The Indian Institute of Rice Research (IIRR), formerly the Directorate of Rice Research, is a rice research institute located in Rajendranagar near Hyderabad, Telangana.

The IIRR serves as a major centre for exchange of research material and information. The IIRR mainly coordinates multi-location testing at a national level to identify appropriate varietal and management technologies for all the rice ecosystems. It conducts various strategic and applied research in the major thrust areas of irrigated rice aimed at enhancement of production, productivity, profitability, and preserving environmental quality. It also initiates and coordinates research networks relating to problems of national and regional importance. As of January 2021, The Institute continues its multi-location All India Coordinated Rice Improvement Project with an active partnership between 45 funded cooperating centers affiliated to State Agricultural Universities, State Departments of Agriculture, and other research institutes of the Indian Council of Agricultural Research (ICAR). 90-100 voluntary centers participate in this multi-location testing project.

The rate of technology transfer at IIRR has been accelerated through the use of Information and Communications Technology (ICT). In July 2011, the IIRR launched the Rice Knowledge Management Portal, which serves as an information highway for the rice sector in sharing rice knowledge through the latest ICT tools. Continuous linkages and partnerships are being developed with national, international and private organizations for collaborative research programme. IIRR also offers various consultancy services and undertakes contractual research.

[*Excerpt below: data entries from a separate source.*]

(* ===== verification/Identity.v ===== *)
(** * Package [identity]

    Key pairs, the encryption of single packets to an identity with and without
    ratchets, identity-level ratchets ([identity.go], [secure_keys.go]), and the
    process-wide tables of known destinations and announced ratchets
    ([identity.go], [known_clean.go], [known_ratchets.go]).  Random draws and
    clock readings are arguments; files are left to the operating system, so the
    tables are those of the in-memory mode. *)

From S2P Require Import Prelude.
From S2P Require Import Sha256.
From S2P Require Import Crypto.
From S2P Require Import Common.

(** ** X25519 ([golang.org/x/crypto/curve25519])

    Scalar multiplication fails on arguments of the wrong length and when the
    result is the all-zero point.  The laws are those of RFC 7748: a 32-byte
    scalar has a 32-byte public key and the two sides of an exchange agree. *)
Module X25519.

Class Curve := {
  scalarMult : bytes → bytes → option bytes;
  basepoint : bytes
}.

Class CurveLaws `{Curve} := {
  public_key : ∀ s, len s = 32 → ∃ p, scalarMult s basepoint = Some p ∧ len p = 32;
  agreement : ∀ a b pa pb, len a = 32 → len b = 32 →
    scalarMult a basepoint = Some pa → scalarMult b basepoint = Some pb →
    ∃ k, scalarMult a pb = Some k ∧ scalarMult b pa = Some k;
  scalarMult_len : ∀ s p k, scalarMult s p = Some k → len k = 32
}.

(** Addition of byte strings as a stand-in group, for evaluation. *)
Definition addBytes (x y : bytes) : bytes := zip_with (λ a b, z2b (b2z a + b2z b)) x y.

Definition additive : Curve := {|
  scalarMult s p := if (len s =? 32) && (len p =? 32) then Some (addBytes s p) else None;
  basepoint := replicate 32 Byte.x09
|}.

Lemma len_addBytes x y : len x = 32 → len y = 32 → len (addBytes x y) = 32.
Proof. unfold len, addBytes. rewrite length_zip_with. lia. Qed.

Lemma addBytes_swap x y z : addBytes x (addBytes y z) = addBytes y (addBytes x z).
Proof.
  unfold addBytes. revert y z. induction x as [|a x IH]; intros [|b y] [|c z]; cbn; try done.
  f_equal; [|apply IH]. rewrite !b2z_z2b, <- (z2b_mod (_ + _)), <- (z2b_mod (b2z b + _)).
  f_equal. rewrite !Z.add_mod_idemp_r by done. f_equal. lia.
Qed.

#[global] Instance additive_laws : @CurveLaws additive.
Proof.
  split.
  - intros s Hs. cbn [scalarMult basepoint additive]. rewrite Hs. eexists. split; [done|].
    by apply len_addBytes.
  - intros a b pa pb Ha Hb. cbn [scalarMult basepoint additive]. rewrite Ha, Hb. cbn [andb Z.eqb].
    intros [= <-] [= <-]. rewrite !len_addBytes by done. eexists. split; [done|].
    by rewrite addBytes_swap.
  - intros s p k. cbn [scalarMult additive]. destruct (andb _ _) eqn:E; [|done].
    apply andb_true_iff in E as [Hs%Z.eqb_eq Hp%Z.eqb_eq]. intros [= <-]. by apply len_addBytes.
Qed.
End X25519.

Module Identity.
Import Common.
Import (notations) X25519.
Local Open Scope go_scope.

Definition KeySize : Z := 512.
Definition RatchetSize : Z := 256.
Definition RatchetExpiry : Z := 2592000.
Definition TruncatedHashLength : Z := 128.
Definition NameHashLength : Z := 80.
Definition MaxRetainedRatchets : Z := 512.
Definition MaxKnownRatchets : Z := 2048.

Inductive identity_error :=
  | RandFailed
  | CurveFailed
  | NotExportable
  | NoPrivateKey
  | NoSigningKey
  | SignerFailed
  | CryptoRefused
  | TokenSize
  | TokenShort
  | RatchetEnforced
  | InvalidHMAC
  | KeyLength
  | DataShort
  | CipherFailed (e : Crypto.crypto_error).

(** Private halves are present on an own identity only.  The hash and the
    64-byte public key are caches of the two public halves. *)
Record Identity := mkIdentity {
  publicKey : bytes;
  verificationKey : bytes;
  privateKey : option bytes;
  signingSeed : option bytes;
  externalSigner : option (bytes → option bytes);
  ratchets : gmap bytes bytes;
  ratchetExpiry : gmap bytes Z
}.

Definition set_ratchets (r : gmap bytes bytes) (e : gmap bytes Z) (i : Identity) : Identity :=
  mkIdentity (publicKey i) (verificationKey i) (privateKey i) (signingSeed i) (externalSigner i) r e.

(** [copy] into a zeroed buffer of [n] bytes. *)
Definition fixed (n : nat) (l : bytes) : bytes := take n l ++ replicate (n - length l) x00.

Definition fullPublicKey (i : Identity) : bytes :=
  fixed 32 (publicKey i) ++ fixed 32 (verificationKey i).

Definition GetPublicKey (i : Identity) : bytes := fullPublicKey i.
Definition TruncatedHash (data : bytes) : bytes := take 16 (Sha256.Sum256 data).
Definition Hash (i : Identity) : bytes := TruncatedHash (fullPublicKey i).
Definition GetSalt (i : Identity) : bytes := Hash i.
Definition GetContext (_ : Identity) : bytes := [].
Definition GetRatchetID (ratchetPubBytes : bytes) : bytes := take 10 (Sha256.Sum256 ratchetPubBytes).

Definition publicKeyEqual (i : Identity) (key : bytes) : bool :=
  (len key =? KeySize `div` 8)
  && bool_decide (publicKey i = take 32 key) && bool_decide (verificationKey i = drop 32 key).

Definition FromPublicKey (key : bytes) : option Identity :=
  if negb (len key =? KeySize `div` 8) then None
  else Some (mkIdentity (take 32 key) (drop 32 key) None None None ∅ ∅).

Definition hasExportablePrivate (i : Identity) : bool :=
  match externalSigner i, privateKey i, signingSeed i with
  | None, Some k, Some s => (len k =? 32) && (len s =? 32)
  | _, _, _ => false
  end.

Definition hasDecryptPrivate (i : Identity) : bool :=
  match privateKey i with Some k => len k =? 32 | None => false end.

Definition GetPrivateKey (i : Identity) : outcome identity_error bytes :=
  match externalSigner i with
  | Some _ => Err NotExportable
  | None =>
      match privateKey i, signingSeed i with
      | Some k, Some s => if hasExportablePrivate i then Ok (k ++ s) else Err NoPrivateKey
      | _, _ => Err NoPrivateKey
      end
  end.

(** Errors of [cryptography] are returned as they are. *)
Definition crypt {A} (r : outcome Crypto.crypto_error A) : outcome identity_error A :=
  match r with Ok a => Ok a | Err e => Err (CipherFailed e) | Panic => Panic end.

(** [DeriveIdentityKeyMaterial]: HKDF-SHA256 of [golang.org/x/crypto/hkdf]
    read for 64 bytes. *)
Definition hkdf64 (secret salt info : bytes) : bytes :=
  let salt := if len salt =? 0 then Crypto.hkdfZeroSalt else salt in
  Crypto.hkdfExpand 2 0 (Hmac.mac salt secret) [] info.

Definition DeriveIdentityKeyMaterial (secret salt context : bytes) : bytes :=
  hkdf64 secret salt context.

Definition encryptWithHMACInfo : bytes :=
  String.list_byte_of_string "identity.EncryptWithHMAC.v1".

Definition ExpandEncryptWithHMACKeyMaterial (key32 : bytes) : bytes * bytes :=
  let out := hkdf64 key32 (replicate 32 x00) encryptWithHMACInfo in (take 32 out, drop 32 out).
(** The handler on an encoded announce, check by check. *)
Lemma handle_encode p i n id :
  W.well_formed p → announceable p → announcer (W.dest p) (W.pub p) n = Some id →
  handleAnnouncePacket (W.encode p) i n =
  (if seenRecently (Sha256.Sum256 (W.message p)) n then (announceReject i KindAnnounceDup n, Ok ())
   else if negb (AdmitCrypto (nameOf i)) then (n, Err CryptoRefused)
   else if negb (Ed25519.verify (drop 32 (W.pub p)) (W.signedData p) (W.signature p))
   then (announceReject i KindAnnounceSigFail n, Err InvalidSignature)
   else if Blackholed (W.identityHash (W.pub p)) then (announceReject i KindAnnounceBlackholed n, Ok ())
   else
     let n := noteReceived i (len (W.encode p)) n in
     if negb (bool_decide (W.dest p = W.destinationHashOf (W.name p) (W.pub p)))
     then (announceReject i KindAnnounceMalformed n, Err HashMismatch)
     else acceptAnnounce (W.encode p) i (hdr p) (body_of p) (W.fields_of p) id (Sha256.Sum256 (W.message p)) n).
Proof.
  intros Hwf Hk Hid. unfold handleAnnouncePacket. rewrite announceHeader_encode by done. cbv iota beta.
  pose proof (len_encode p) as He. pose proof (len_nonneg (W.ifac p)). pose proof (len_nonneg (W.transport p)).
  pose proof (len_nonneg (W.message p)).
  rewrite go_slice_Ok by (cbn [startIdx addrSize hdr]; lia). cbv iota beta.
  rewrite covered_encode by done. cbv zeta.
  destruct (seenRecently (Sha256.Sum256 (W.message p)) n) eqn:Hseen; [done|].
  rewrite announceBody_encode by done. cbn [mbind outcome_bind]. rewrite announceFields_encode by done.
  cbn [mbind outcome_bind]. cbn [destinationHash body_of W.f_pub W.f_name W.f_random W.f_ratchet W.f_signature
    W.f_app W.fields_of]. fold (announcer (W.dest p) (W.pub p) n). rewrite Hid.
  destruct (id_of_key id (W.pub p) (announcer_key _ _ _ _ Hid)) as (Hv & Hh & _).
  unfold Identity.Verify. rewrite Hv, Hh.
  fold (W.signedData p). fold (W.destinationHashOf (W.name p) (W.pub p)). cbv zeta.
  assert (Hseen' : seenRecently (Sha256.Sum256 (W.message p)) (noteReceived i (len (W.encode p)) n) = false)
    by (by destruct i). by rewrite Hseen'.
Qed.

(** The parser reports every violated bound; it never slices out of range. *)
Lemma announceHeader_no_panic data : announceHeader data ≠ Panic.
Proof.
  unfold announceHeader. destruct (Z.ltb_spec (len data) 2) as [|Hl]; [done|]. cbn [negb check mbind outcome_bind].
  destruct data as [|b0 [|b1 rest]]; [unfold len in Hl; cbn in Hl; lia..|].
  rewrite (go_index_Some 0 _ b0), (go_index_Some 1 _ b1) by done. cbn [mbind outcome_bind].
  destruct (bool_decide _ || bool_decide _); [done|].
  by destruct (negb (len (b0 :: b1 :: rest) <? _)).
Qed.

Lemma announceBody_Ok data h : announceHeader data = Ok (Some h) → ∃ b, announceBody h data = Ok b.
Proof.
  intros Hh. destruct (announceHeader_inv data h Hh) as (b0 & b1 & rest & -> & Hht & _ & Hs & Ha & Hl & _).
  unfold announceBody. rewrite Hht, bit_type0.
  destruct (W.has W.HeaderTypeMask b0); cbn [negb]; rewrite Ha in Hl;
    assert (0 <= startIdx h) by (rewrite Hs; case_match; lia).
  - rewrite !go_slice_Ok by lia. cbn [mbind outcome_bind].
    edestruct (@go_index_Ok _ handler_error (startIdx h + 32) (b0 :: b1 :: rest)) as (c & -> & _); [lia|]. by eexists.
  - rewrite !go_slice_Ok by lia. cbn [mbind outcome_bind].
    edestruct (@go_index_Ok _ handler_error (startIdx h + 16) (b0 :: b1 :: rest)) as (c & -> & _); [lia|]. by eexists.
Qed.

Lemma announceFields_cases h b : (∃ e, announceFields h b = Err e) ∨ ∃ f, announceFields h b = Ok f.
Proof.
  unfold announceFields. destruct (Z.ltb_spec (len (payload b)) (64 + 10 + 10 + 64)) as [|Hl]; [left; by eexists|].
  cbn [negb check mbind outcome_bind]. destruct (bool_decide (contextFlag h = x01)).
  - destruct (Z.lt_ge_cases (len (payload b)) 180); [left; rewrite W.payloadFields_short by lia; by eexists|].
    destruct (W.split_payload true (payload b)) as (f & -> & Hf); [lia|]. right. exists f. by apply W.payloadFields_concat.
  - destruct (W.split_payload false (payload b)) as (f & -> & Hf); [lia|]. right. exists f. by apply W.payloadFields_concat.
Qed.

(** A refusal: at most the statistics change, and an interface is told of an
    announce received only when [b]. *)
Definition statistic (b : Prop) (e : event) : Prop :=
  match e with
  | HealthInc _ _ | ProtocolViolation _ => True
  | ReceivedAnnounce _ _ => b
  | _ => False
  end.

Definition onlyStatistics (b : Prop) (n n' : Node) : Prop :=
  ∃ st, n' = set_events (events n ++ st) n ∧ Forall (statistic b) st.

Lemma onlyStatistics_refl b n : onlyStatistics b n n.
Proof. exists []. split; [rewrite app_nil_r; by destruct n|done]. Qed.

Lemma onlyStatistics_emit b e n n' : statistic b e → onlyStatistics b n n' → onlyStatistics b n (emit e n').
Proof.
  intros He (st & -> & Hst). exists (st ++ [e]). split; [unfold emit; cbn [events set_events]; by rewrite app_assoc|].
  apply Forall_app. by split; [|constructor].
Qed.

Lemma onlyStatistics_reject b i k n n' : onlyStatistics b n n' → onlyStatistics b n (announceReject i k n').
Proof. by apply onlyStatistics_emit. Qed.

Lemma onlyStatistics_violation b i n : onlyStatistics b n (ifaceProtocolViolation i n).
Proof. destruct i; [|apply onlyStatistics_refl]. apply onlyStatistics_emit, onlyStatistics_refl. done. Qed.

Lemma onlyStatistics_received (b : Prop) i k n : b → onlyStatistics b n (noteReceived i k n).
Proof.
  intros Hb. destruct i; [|apply onlyStatistics_refl].
  do 2 (apply onlyStatistics_emit; [done|]). apply onlyStatistics_refl.
Qed.

#[local] Hint Resolve onlyStatistics_refl onlyStatistics_reject onlyStatistics_violation
  onlyStatistics_received : core.

(** Anything else than an encoded announce is dropped or refused. *)
Lemma handle_other data i n :
  (onlyStatistics False n (handleAnnouncePacket data i n).1 ∧ (handleAnnouncePacket data i n).2 ≠ Panic)
  ∨ ∃ p, data = W.encode p ∧ W.well_formed p ∧ announceable p.
Proof.
  unfold handleAnnouncePacket. pose proof (announceHeader_no_panic data).
  destruct (announceHeader data) as [[h|]|e|] eqn:Hh; [|left; cbn [fst snd]; by auto..|done].
  destruct (announceHeader_inv data h Hh) as (b0 & b1 & rest & _ & _ & _ & Hs & Ha & Hl & _).
  rewrite go_slice_Ok by (revert Hs Ha; repeat case_match; lia). cbv iota beta zeta.
  destruct (seenRecently _ n); [left; cbn [fst snd]; by auto|]. destruct (announceBody_Ok data h Hh) as [b Hb]. rewrite Hb. cbn [mbind outcome_bind].
  destruct (announceFields_cases h b) as [[e Hf]|[f Hf]]; rewrite Hf; cbn [mbind outcome_bind];
    [left; cbn [fst snd]; by auto|].
  right. destruct (parsed data h b f Hh Hb Hf) as (p & -> & Hwf & Hk & _). by exists p.
Qed.

Lemma acceptAnnounce_no_panic data i h b f id hash n : (acceptAnnounce data i h b f id hash n).2 ≠ Panic.
Proof.
  unfold acceptAnnounce. destruct (Known.RememberIdentity _ _ _ _ _ _ _) as [k [|]]; cbn [negb]; [|done].
  destruct (match i with None => _ | Some _ => _ end) as [n1 new]. destruct (MaxHops <? _); [done|].
  destruct (match i with None => (_, true) | Some _ => _ end) as [n2 [|]]; cbn [negb]; [|done].
  destruct (transportEnabled _); cbn [negb]; [|done]. destruct (bool_decide _); [done|].
  by destruct (Rate.Allow _ _) as [l [|]].
Qed.

(** C21.  Nothing but an authentic announce has an effect: whatever bytes arrive,
    the handler does not panic, and unless they are a well-formed announce of a
    SINGLE or LINK destination whose signature verifies under the key it carries
    and whose destination hash commits to that key and name, from an identity
    that is not blackholed, admitted by the protection engine and not seen within
    the last hour, every table, queue and rate control of the node stays as it
    was and nothing is sent, queued or told to the application: at most health
    counters and violation counts grow, and an interface counts an announce as
    received only when the signature verified. *)
Theorem announce_authentic data i n :
  (handleAnnouncePacket data i n).2 ≠ Panic
  ∧ ((∃ p, data = W.encode p ∧ W.well_formed p ∧ announceable p ∧ W.authentic p
       ∧ AdmitCrypto (nameOf i) = true ∧ Blackholed (W.identityHash (W.pub p)) = false
       ∧ seenRecently (Sha256.Sum256 (W.message p)) n = false)
     ∨ onlyStatistics
         (∃ p, data = W.encode p ∧ W.well_formed p
            ∧ Ed25519.verify (drop 32 (W.pub p)) (W.signedData p) (W.signature p) = true)
         n (handleAnnouncePacket data i n).1).
Proof.
  destruct (handle_other data i n) as [[Hsame Hnp]|(p & -> & Hwf & Hk)].
  { split; [done|]. right. destruct Hsame as (st & He & Hst). exists st. split; [done|].
    eapply list.Forall_impl; [exact Hst|]. by intros []. }
  assert (Hpl : len (W.pub p) = 64) by apply Hwf.
  destruct (announcer_some (W.dest p) (W.pub p) n Hpl) as [id Hid]. rewrite (handle_encode p i n id) by done.
  destruct (seenRecently _ n) eqn:Hseen; [split; [done|right; cbn [negb fst]; by auto]|]. destruct (AdmitCrypto _) eqn:Hadm; [|split; [done|right; cbn [negb fst]; by auto]]. cbn [negb].
  destruct (Ed25519.verify _ _ _) eqn:Hver; [|split; [done|right; cbn [negb fst]; by auto]]. cbn [negb]. destruct (Blackholed _) eqn:Hbl; [split; [done|right; cbn [negb fst]; by auto]|].
  destruct (decide (W.dest p = W.destinationHashOf (W.name p) (W.pub p))) as [Hd|Hd]; cycle 1.
  { rewrite bool_decide_eq_false_2 by done. cbn [negb fst snd]. split; [done|]. right. eauto 6. }
  rewrite bool_decide_eq_true_2 by done. cbn [negb]. split; [apply acceptAnnounce_no_panic|].
  left. exists p. by split_and!.
Qed.
(** The messages accepted by [Send], with their envelopes. *)
Fixpoint tx_run (ops : list tx_op) (c : Channel A) : Channel A * list (outMessage * bytes) :=
  match ops with
  | [] => (c, [])
  | OpSend link now msg :: ops =>
      let '(c', r) := Send link now msg c in
      let '(c'', sent) := tx_run ops c' in
      match r, envelopeOf msg c with
      | Ok _, Ok raw => (c'', (msg, raw) :: sent)
      | _, _ => (c'', sent)
      end
  | OpTimeout link p :: ops => tx_run ops (handleTimeout link p c)
  | OpDelivered link p :: ops => tx_run ops (handleDelivered link p c)
  end.

(** Message types are 16-bit integers, and [Pack] returns. *)
Definition typed (op : tx_op) : Prop :=
  match op with OpSend _ _ msg => 0 <= GetType msg < 65536 ∧ Pack msg ≠ Panic | _ => True end.

(** The send window and the retransmission queue stay within their limits. *)
Record tx_inv (c : Channel A) : Prop := {
  tx_window : 1 <= window c <= windowMax c;
  tx_max : windowMax c <= WindowMax;
  tx_min : 1 <= windowMin c;
  tx_tries : maxTries c = DefaultMaxTries;
  tx_ring : len (txRing c) <= WindowMax;
  tx_flex : 1 <= windowFlexibility c;
  tx_envs : Forall (λ e, 1 <= Tries e <= DefaultMaxTries) (txRing c);
  tx_seq : 0 <= nextSequence c < 65536
}.
(* ===== verification/Resource.v ===== *)
(** * Resources

    [pkg/resource]: a resource held in memory, its preparation for a link
    (metadata, compression, encryption, parts and their map hashes, split
    segments) and its advertisement.  Resources read from a file handle are not
    modelled.  The bzip2 stream codec and the msgpack codec are parameters. *)

From stdpp Require Import strings.
From S2P Require Import Prelude.
From S2P Require Import Sha256.
From S2P Require Import Float64.

Module Resource.
Local Open Scope go_scope.

Definition DefaultSegmentSize : Z := 384.
Definition MaxSegments : Z := 65535.
Definition Window : Z := 4.
Definition WindowMin : Z := 2.
Definition WindowMaxSlow : Z := 10.
Definition WindowMaxFast : Z := 75.
Definition WindowFlexibility : Z := 4.
Definition MapHashLen : Z := 4.
Definition RandomHashSize : Z := 4.
Definition MaxEfficientSize : Z := 1 * 1024 * 1024 - 1.
Definition AutoCompressMaxSize : Z := MaxEfficientSize.
Definition MetadataMaxSize : Z := 16 * 1024.
Definition Overhead : Z := 134.
Definition DefaultLinkMDU : Z := 431.
Definition HashmapMaxLen : Z := (DefaultLinkMDU - Overhead) `quot` MapHashLen.
Definition CollisionGuardSize : Z := 2 * WindowMaxFast + HashmapMaxLen.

The name of the current director at the IIRR is Dr. Raman Meenakshi Sundaram.

==History==
The IIRR, formerly All India Coordinated Rice Improvement Project, was established by the Indian Council of Agricultural Research (ICAR) in 1965 with its national headquarters at Hyderabad to organize and coordinate multi-location testing of genetic lines and technologies for crop production and protection generated across the country. The Project was elevated to Directorate of Rice Research in 1983 with an added mandate of research in the thrust areas of irrigated rice. In 2015, IIRR celebrated its 50th year of useful existence for its significant contribution in overall rice production front which has ensured food security for the country.